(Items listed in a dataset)
Definition applyState (op : opened_mail) (now : Z) : tx X stateOutcome :=
  m ← tx_lift (decode_state_mail (DeriveID (op_from op) (op_to op)) (op_body op));
  let peer := op_from op in
  found ← tx_get (find_session Worker peer (sm_request m));
  match found with
  | None => mret (StateOrphan (sm_session m) peer)
  | Some row =>
      if bool_decide (s_kind row = KindDebate) then mret (StateIgnored ignored_kind (s_id row) peer) else
      if sm_seq m <=? s_seq row then
        _ ← (if refuses_cancel row m
             then update_session (s_id row) (λ r, sset_updated (storeTime now) (sset_cancel (Some CancelRefused) r))
             else mret tt);
        mret StateDuplicate
      else if bool_decide (s_state row = StateClosed) then mret (StateIgnored ignored_closed (s_id row) peer)
      else apply_state_row row peer m now
  end.

Definition afterState (o : stateOutcome) : list effect :=
  match o with
  | StateOrphan sid peer => [Wake; audit_orphan sid peer KindState]
  | StateDuplicate => [Wake]
  | StateIgnored reason sid peer => [Wake; audit_ignored sid peer KindState reason]
  | StateApplied sid peer requestID st sq rnd newRound auto effs size =>
      Wake :: effs ++
      (if bool_decide (st = StateClosed) then OnClosed sid :: auditExperience sid Worker size else []) ++
      (if newRound then [OnChanges sid peer requestID] else []) ++
      [Audit daemon (bytes_of "ws.state") (audit_session "" sid peer
         [(bytes_of "state", VString (state_text st)); (bytes_of "seq", num sq); (bytes_of "round", num rnd)])] ++
      (if auto then [audit_ws_cancel daemon sid peer] else [])
  end.
Definition receive_state (op : opened_mail) (now : Z) (d : db X) : checked bool * db X * list effect :=
  match commit (applyState op now) d with
  | (Err e, d') => (Err e, d', [])
  | (Ok o, d') => (Ok false, d', afterState o)
  end.

(** ** ws.cancel on A (cancel.go) *)

Definition applyCancel (op : opened_mail) (now : Z) : tx X (bool * cancelOutcome) :=
  m ← tx_lift (decode_cancel_mail (DeriveID (op_to op) (op_from op)) (op_body op));
  let peer := op_from op in
  found ← tx_get (find_session Requester peer (cm_request m));
  withhold ← quarantine (cm_session m) peer (match found with Some row => s_round row | None => 0 end);
  o ← match found with
      | None => mret (CancelOrphan (cm_session m) peer)
      | Some row =>
          let debate := bool_decide (s_kind row = KindDebate) in
          if negb (bool_decide (s_state row = StateOpen)) then mret (CancelOutcome refused (s_id row) peer debate None [])
          else if debate then
            match Debates with
            | None => tx_err ErrNotWired
            | Some h => '(done, effs) ← PeerCancelTx h (s_id row) now;
                        mret (CancelOutcome (if (done : bool) then cancelled_ else refused) (s_id row) peer true None effs)
            end
          else
            '(size, _) ← closeSessionTx row OutcomeCancelled None [] (role_text Worker) now;
            mret (CancelOutcome cancelled_ (s_id row) peer false (Some (row, size)) [])
      end;
  mret (withhold, o).

Definition afterCancel (o : cancelOutcome) (now : Z) (d : db X) : db X * list effect :=
  match o with
  | CancelOrphan sid peer => (d, [Wake; audit_orphan sid peer KindWsCancel])
  | CancelOutcome result sid peer debate closed after =>
      let '(d', effs) := if bool_decide (result = refused) && negb debate then resendLastState sid now d else (d, []) in
      (d', Wake :: effs ++
           [Audit daemon (bytes_of "ws.cancel_in") (audit_session "" sid peer [(bytes_of "result", VString result)])] ++
           match closed with
           | Some (row, size) => auditClose row OutcomeCancelled now ++ auditExperience (s_id row) (s_role row) size
           | None => []
           end ++ after)
  end.
Definition receive_cancel (op : opened_mail) (now : Z) (d : db X) : checked bool * db X * list effect :=
  match commit (applyCancel op now) d with
  | (Err e, d') => (Err e, d', [])
  | (Ok (withhold, o), d') => let '(d'', effs) := afterCancel o now d' in (Ok withhold, d'', effs)
  end.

◆ **WORK TASK**
The result should be every line that contains "Wake", copied from the entries.

◆ **EXERCISE RESULT**
  | StateOrphan sid peer => [Wake; audit_orphan sid peer KindState]
  | StateDuplicate => [Wake]
  | StateIgnored reason sid peer => [Wake; audit_ignored sid peer KindState reason]
      Wake :: effs ++
  | CancelOrphan sid peer => (d, [Wake; audit_orphan sid peer KindWsCancel])
      (d', Wake :: effs ++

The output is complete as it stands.